## Work item:
Below are several records. Retype exactly those lines running from the one with "Record RemovalEnvelope := mkRemoval" through the one with "Definition theoretical_removal_envelopes (d", end lines included, and no others.

## Source records:
Definition tool_issues (p : PartSpec) (f : ManufacturingFeature) : list DFMIssue :=
  match select_tool f machine with
  | None =>
      [feature_issue "COMPATIBLE_TOOL_MISSING"
         ("No selected tool can perform the feature with the required diameter " +:+ "and cutting length.")
         (ps_part_id p) (mf_feature_id f)
         [("operation", VStr (operation_kind_value (FEATURE_TO_OPERATION (mf_kind f))));
          ("depth_um", VInt (mf_depth_um f))]
         (Some "Add a verified tool or revise the operation.")]
  | Some tool =>
      if mp_max_spindle_rpm machine <? tl_spindle_rpm tool then
        [feature_issue "TOOL_SPINDLE_LIMIT" "Tool recipe exceeds the machine spindle speed limit."
           (ps_part_id p) (mf_feature_id f)
           [("tool_rpm", VInt (tl_spindle_rpm tool)); ("machine_max_rpm", VInt (mp_max_spindle_rpm machine))] None]
      else match mf_corner_relief_radius_um f with
           | Some radius =>
               issue_if (dogbone_strategy (mf_corner_strategy f) && (2 * radius <? effective_diameter_um tool))
                 (feature_issue "CORNER_RELIEF_TOO_SMALL"
                    "Dogbone relief is smaller than the selected tool diameter."
                    (ps_part_id p) (mf_feature_id f)
                    [("relief_diameter_um", VInt (2 * radius));
                     ("tool_diameter_um", VInt (effective_diameter_um tool))] None)
           | None => []
           end
  end.

Definition fit_issues (p : PartSpec) (f : ManufacturingFeature) : list DFMIssue :=
  match select_tool f machine with
  | None => []
  | Some tool =>
      let consumed_um := 2 * mf_tolerance_um f + 2 * mp_accuracy_um machine + 2 * tl_runout_um tool in
      let margin_um := mf_fit_clearance_um f - consumed_um in
      issue_if (negb (mf_fit_clearance_um f =? 0) && (margin_um <=? 0))
        (feature_issue "FIT_TOLERANCE_BUDGET_EXHAUSTED"
           "Machine, feature and tool uncertainty consume the declared fit clearance."
           (ps_part_id p) (mf_feature_id f)
           [("fit_clearance_um", VInt (mf_fit_clearance_um f)); ("feature_tolerance_um", VInt (mf_tolerance_um f));
            ("machine_accuracy_um", VInt (mp_accuracy_um machine)); ("tool_runout_um", VInt (tl_runout_um tool));
            ("remaining_margin_um", VInt margin_um)]
           (Some "Use a calibrated machine/tool stack or revise the versioned fit."))
  end.

(** The distance of a hole's centre to the nearest edge of the panel. *)
Definition edge_distance (p : PartSpec) (q : Point2D) : Z :=
  Z.min (Z.min (p2_x_um q) (p2_y_um q)) (Z.min (ps_width_um p - p2_x_um q) (ps_height_um p - p2_y_um q)).

(** The first hole that is too close is reported. *)
Definition edge_distance_issues (p : PartSpec) (f : ManufacturingFeature) : list DFMIssue :=
  let minimum_edge_um := md_or (md_minimum_edge_distance_um (mf_metadata f)) 2000 in
  if is_round (mf_kind f) && negb (int_or (mf_diameter_um f) 0 =? 0) then
    let required := int_or (mf_diameter_um f) 0 / 2 + minimum_edge_um in
    match filter (fun q => edge_distance p q < required) (points f) with
    | [] => []
    | q :: _ =>
        [feature_issue "HOLE_EDGE_DISTANCE" "Hole centre is too close to a finished part edge."
           (ps_part_id p) (mf_feature_id f)
           [("actual_um", VInt (edge_distance p q)); ("required_um", VInt required)] None]
    end
  else [].

Definition validate_feature (p : PartSpec) (f : ManufacturingFeature) : list DFMIssue :=
  geometry_issues p f ++ access_issues p f ++ operation_issues p f ++ depth_issues p f ++ corner_issues p f ++
  tool_issues p f ++ fit_issues p f ++ edge_distance_issues p f.

(** ** One part *)

Definition by_feature_id : ManufacturingFeature -> ManufacturingFeature -> comparison :=
  cmp_on mf_feature_id String.compare.

Definition blind_features (side : Side) (p : PartSpec) : list ManufacturingFeature :=
  sort_by by_feature_id (filter (fun f => mf_side f = side /\ mf_through f = false) (ps_features p)).

Definition opposing_issue (p : PartSpec) (first second : ManufacturingFeature) : list DFMIssue :=
  if intersects (machining_bounds first) (machining_bounds second) 0 then
    let remaining_um := ps_thickness_um p - mf_depth_um first - mf_depth_um second in
    let minimum_um := Z.max (minimum_wall first) (minimum_wall second) in
    issue_if (remaining_um <? minimum_um)
      (feature_issue "OPPOSING_FEATURE_WALL_TOO_THIN"
         "Opposing A/B operations leave less than the minimum shared wall."
         (ps_part_id p) (mf_feature_id first)
         [("other_feature_id", VStr (mf_feature_id second)); ("remaining_um", VInt remaining_um);
          ("minimum_um", VInt minimum_um)]
         (Some "Reduce depths, increase thickness or move a feature."))
  else [].
Definition all_errors (d : OperationsDocument) (machine : option MachineProfile) : list string :=
  let trusted := resolve_reference_machine (od_machine_profile_id d) in
  header_errors d trusted machine ++
  snapshot_errors d ++
  error_if (negb (distinct (map su_setup_id (od_setups d)))) "duplicate setup_id" ++
  concat (map (validate_setup trusted) (od_setups d)) ++
  validate_setup_stock_bindings (od_setups d) ++
  (match trusted with Some m => validate_machine_binding d m | None => [] end) ++
  operations_errors d trusted [] (od_operations d) ++
  concat (map (setup_tool_errors d) (od_setups d)) ++
  error_if (negb (py_set_eq (map tl_tool_id (od_tools d)) (operation_tool_ids d)))
    "selected-tool snapshot does not exactly match operation tools".

(** Whether the document is valid, and the sorted messages without duplicates. *)
Definition validate_operations_document (d : OperationsDocument) (machine : option MachineProfile)
    : bool * list string :=
  let errors := all_errors d machine in
  (bool_decide (errors = []), sort_strings (remove_dups errors)).

Definition require_valid_operations (d : OperationsDocument) (machine : option MachineProfile) : result unit :=
  let '(valid, errors) := validate_operations_document d machine in
  raise_if (negb valid) (CAMValidationError (str_join "; " errors)).

(** ** Backplot and removal envelopes *)

Inductive MoveKind := RETRACT | RAPID_XY.

Record ValidationMove := mkMove {
  mv_sequence : Z;
  mv_setup_id : string;
  mv_operation_id : string;
  mv_kind : MoveKind;
  mv_x_um : option Z;
  mv_y_um : option Z;
  mv_z_um : Z }.

Record ValidationBackplot := mkBackplot {
  bp_mode : string;
  bp_moves : list ValidationMove;
  bp_omitted_cutting_operation_ids : list string }.

Definition validation_xy_points (o : CAMOperation) : list (Z * Z) :=
  if is_drilling (op_kind o) then [(op_x_um o, op_y_um o)]
  else
    let width := or_zero (op_width_um o) in
    let length := or_zero (op_length_um o) in
    [(op_x_um o, op_y_um o); (op_x_um o + width, op_y_um o); (op_x_um o + width, op_y_um o + length);
     (op_x_um o, op_y_um o + length); (op_x_um o, op_y_um o)].

(** The moves of an operation, the first with the given sequence number. *)
Definition moves_of_operation (o : CAMOperation) (s : Setup) (sequence : Z) : list ValidationMove :=
  mkMove sequence (op_setup_id o) (op_operation_id o) RETRACT None None (su_safe_z_um s) ::
  map (fun nxy => mkMove (fst nxy) (op_setup_id o) (op_operation_id o) RAPID_XY
                    (Some (fst (snd nxy))) (Some (snd (snd nxy))) (su_safe_z_um s))
    (zip (seqZ (sequence + 1) (Z.of_nat (length (validation_xy_points o)))) (validation_xy_points o)).

Definition build_validation_backplot (d : OperationsDocument) (machine : option MachineProfile)
    : result ValidationBackplot :=
  require_valid_operations d machine;;
  moves ← foldM (fun moves o =>
      s ← of_option (setups_by_id d !! op_setup_id o) (KeyError (op_setup_id o));
      Ok (moves ++ moves_of_operation o s (Z.of_nat (length moves) + 1)))
    [] (od_operations d);
  Ok (mkBackplot "VALIDATION_DRY_RUN" moves (map op_operation_id (od_operations d))).

Record RemovalEnvelope := mkRemoval {
  re_operation_id : string;
  re_setup_id : string;
  re_x_min_um : Z;
  re_y_min_um : Z;
  re_x_max_um : Z;
  re_y_max_um : Z;
  re_z_min_um : Z;
  re_z_max_um : Z;
  re_theoretical_only : bool }.

Definition removal_envelope (o : CAMOperation) : RemovalEnvelope :=
  let '((x_min, y_min), (x_max, y_max)) :=
    if is_drilling (op_kind o) then
      let radius := or_zero (op_diameter_um o) / 2 in
      ((op_x_um o - radius, op_y_um o - radius), (op_x_um o + radius, op_y_um o + radius))
    else
      let x_min := md_or (op_cutter_envelope_x_um o) (op_x_um o) in
      let y_min := md_or (op_cutter_envelope_y_um o) (op_y_um o) in
      ((x_min, y_min),
       (x_min + int_or (op_cutter_envelope_width_um o) (or_zero (op_width_um o)),
        y_min + int_or (op_cutter_envelope_length_um o) (or_zero (op_length_um o)))) in
  mkRemoval (op_operation_id o) (op_setup_id o) x_min y_min x_max y_max (- op_depth_um o) 0 true.

Definition theoretical_removal_envelopes (d : OperationsDocument) (machine : option MachineProfile)
    : result (list RemovalEnvelope) :=
  require_valid_operations d machine;;
  Ok (map removal_envelope (od_operations d)).

(** ** What a valid document guarantees *)

Lemma error_if_nil b m : error_if b m = [] <-> b = false.
Proof. by destruct b. Qed.

Lemma concat_map_nil {A B} (f : A -> list B) l : concat (map f l) = [] <-> Forall (fun x => f x = []) l.
Proof.
  induction l as [|x l IH]; cbn; [by split; [constructor|]|]. rewrite Forall_cons, <- IH.
  split; [apply app_eq_nil | by intros [-> ->]].
Qed.

(** Splits the statement that a concatenation of error lists is empty. *)
Ltac no_errors :=
  repeat match goal with
  | H : _ ++ _ = [] |- _ => apply app_eq_nil in H as [? H]
  | H : error_if _ _ = [] |- _ => apply error_if_nil in H
  | H : concat (map _ _) = [] |- _ => apply concat_map_nil in H
  | H : _ :: _ = [] |- _ => discriminate H
  end.

Lemma operations_errors_nil d machine earlier l o :
  operations_errors d machine earlier l = [] -> o ∈ l ->
  exists before, document_operation_errors d machine before o = [].
Proof.
  revert earlier; induction l as [|o' l IH]; intros earlier; [by intros _ ?%not_elem_of_nil|].
  cbn [operations_errors]. intros [H1 H2]%app_eq_nil [->|Ho]%elem_of_cons; [by exists earlier|].
  by apply (IH _ H2).
Qed.
Ltac literal_inner := repeat split; (reflexivity || discriminate).

Lemma numeral_inner c l v : 0 <= v -> is_space c = false -> c <> "%"%char -> c <> "("%char ->
  inner (c :: l ++ chars (um_to_mm v)).
Proof.
  intros Hv Hs H1 H2. split_and!; [split_and!| |]; [done|done| | |].
  - rewrite app_comm_cons. by apply ends_in_numeral.
  - intros E. injection E as E _. done.
  - intros E. injection E as E _. done.
Qed.

Section Accepted.
Context (d : OperationsDocument) (s : Setup) (Hs : printable_setup d s).

Lemma safe_z_inner : inner (chars (safe_z_line s)).
Proof. destruct Hs. unfold safe_z_line. rewrite chars_app. by apply (numeral_inner _ ["0"; " "; "Z"]%char). Qed.

Lemma named_comment_inner c prefix value : c <> "C"%char ->
  inner (chars ("(" +:+ String c prefix +:+ safe_comment value +:+ ")")).
Proof.
  intros Hc. rewrite chars_app. change (chars "(") with ["("%char].
  change (String c prefix +:+ safe_comment value +:+ ")") with (String c (prefix +:+ safe_comment value +:+ ")")).
  change (chars (String c (prefix +:+ safe_comment value +:+ ")")))
    with (c :: chars (prefix +:+ safe_comment value +:+ ")")).
  rewrite !chars_app, app_assoc. by apply comment_inner.
Qed.

Lemma move_line_inner m : move_inside s m -> inner (chars (move_line s m)).
Proof.
  intros [_ H]. unfold move_line. destruct (mv_x_um m) as [x|]; [|apply safe_z_inner].
  destruct (mv_y_um m) as [y|]; [|apply safe_z_inner].
  rewrite !chars_app. change (chars "G0 X") with ["G"; "0"; " "; "X"]%char. rewrite !app_assoc.
  apply (numeral_inner _ ((["0"; " "; "X"]%char ++ chars (um_to_mm x)) ++ chars " Y")); [lia|done..].
Qed.

Lemma move_lines_inner previous moves :
  Forall (move_inside s) moves -> Forall inner (map chars (move_lines s previous moves)).
Proof.
  intros F. revert previous; induction F as [|m moves Hm _ IH]; intros previous; [constructor|].
  cbn [move_lines]. rewrite map_app. apply Forall_app. split.
  - case_bool_decide; [constructor|]. cbn [map].
    apply Forall_cons_2; [by apply named_comment_inner|]. apply Forall_cons_2; [|constructor].
    literal_inner.
  - apply Forall_cons_2; [by apply move_line_inner | apply IH].
Qed.

Definition pre_lines : list (list ascii) :=
  map chars ["(CUSTOMBUILD LINUXCNC REFERENCE)"; "(VALIDATION DRY RUN - NOT PRODUCTION APPROVED)";
             "(NO SPINDLE START; NO CUTTING Z MOVES)"].

Definition post_lines (moves : list ValidationMove) : list (list ascii) :=
  map chars (drop 5 (preamble d s)) ++ map chars (move_lines s "" moves) ++ map chars (take 5 (trailer s)).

## Your response:
Record RemovalEnvelope := mkRemoval {
  re_operation_id : string;
  re_setup_id : string;
  re_x_min_um : Z;
  re_y_min_um : Z;
  re_x_max_um : Z;
  re_y_max_um : Z;
  re_z_min_um : Z;
  re_z_max_um : Z;
  re_theoretical_only : bool }.

Definition removal_envelope (o : CAMOperation) : RemovalEnvelope :=
  let '((x_min, y_min), (x_max, y_max)) :=
    if is_drilling (op_kind o) then
      let radius := or_zero (op_diameter_um o) / 2 in
      ((op_x_um o - radius, op_y_um o - radius), (op_x_um o + radius, op_y_um o + radius))
    else
      let x_min := md_or (op_cutter_envelope_x_um o) (op_x_um o) in
      let y_min := md_or (op_cutter_envelope_y_um o) (op_y_um o) in
      ((x_min, y_min),
       (x_min + int_or (op_cutter_envelope_width_um o) (or_zero (op_width_um o)),
        y_min + int_or (op_cutter_envelope_length_um o) (or_zero (op_length_um o)))) in
  mkRemoval (op_operation_id o) (op_setup_id o) x_min y_min x_max y_max (- op_depth_um o) 0 true.

Definition theoretical_removal_envelopes (d : OperationsDocument) (machine : option MachineProfile)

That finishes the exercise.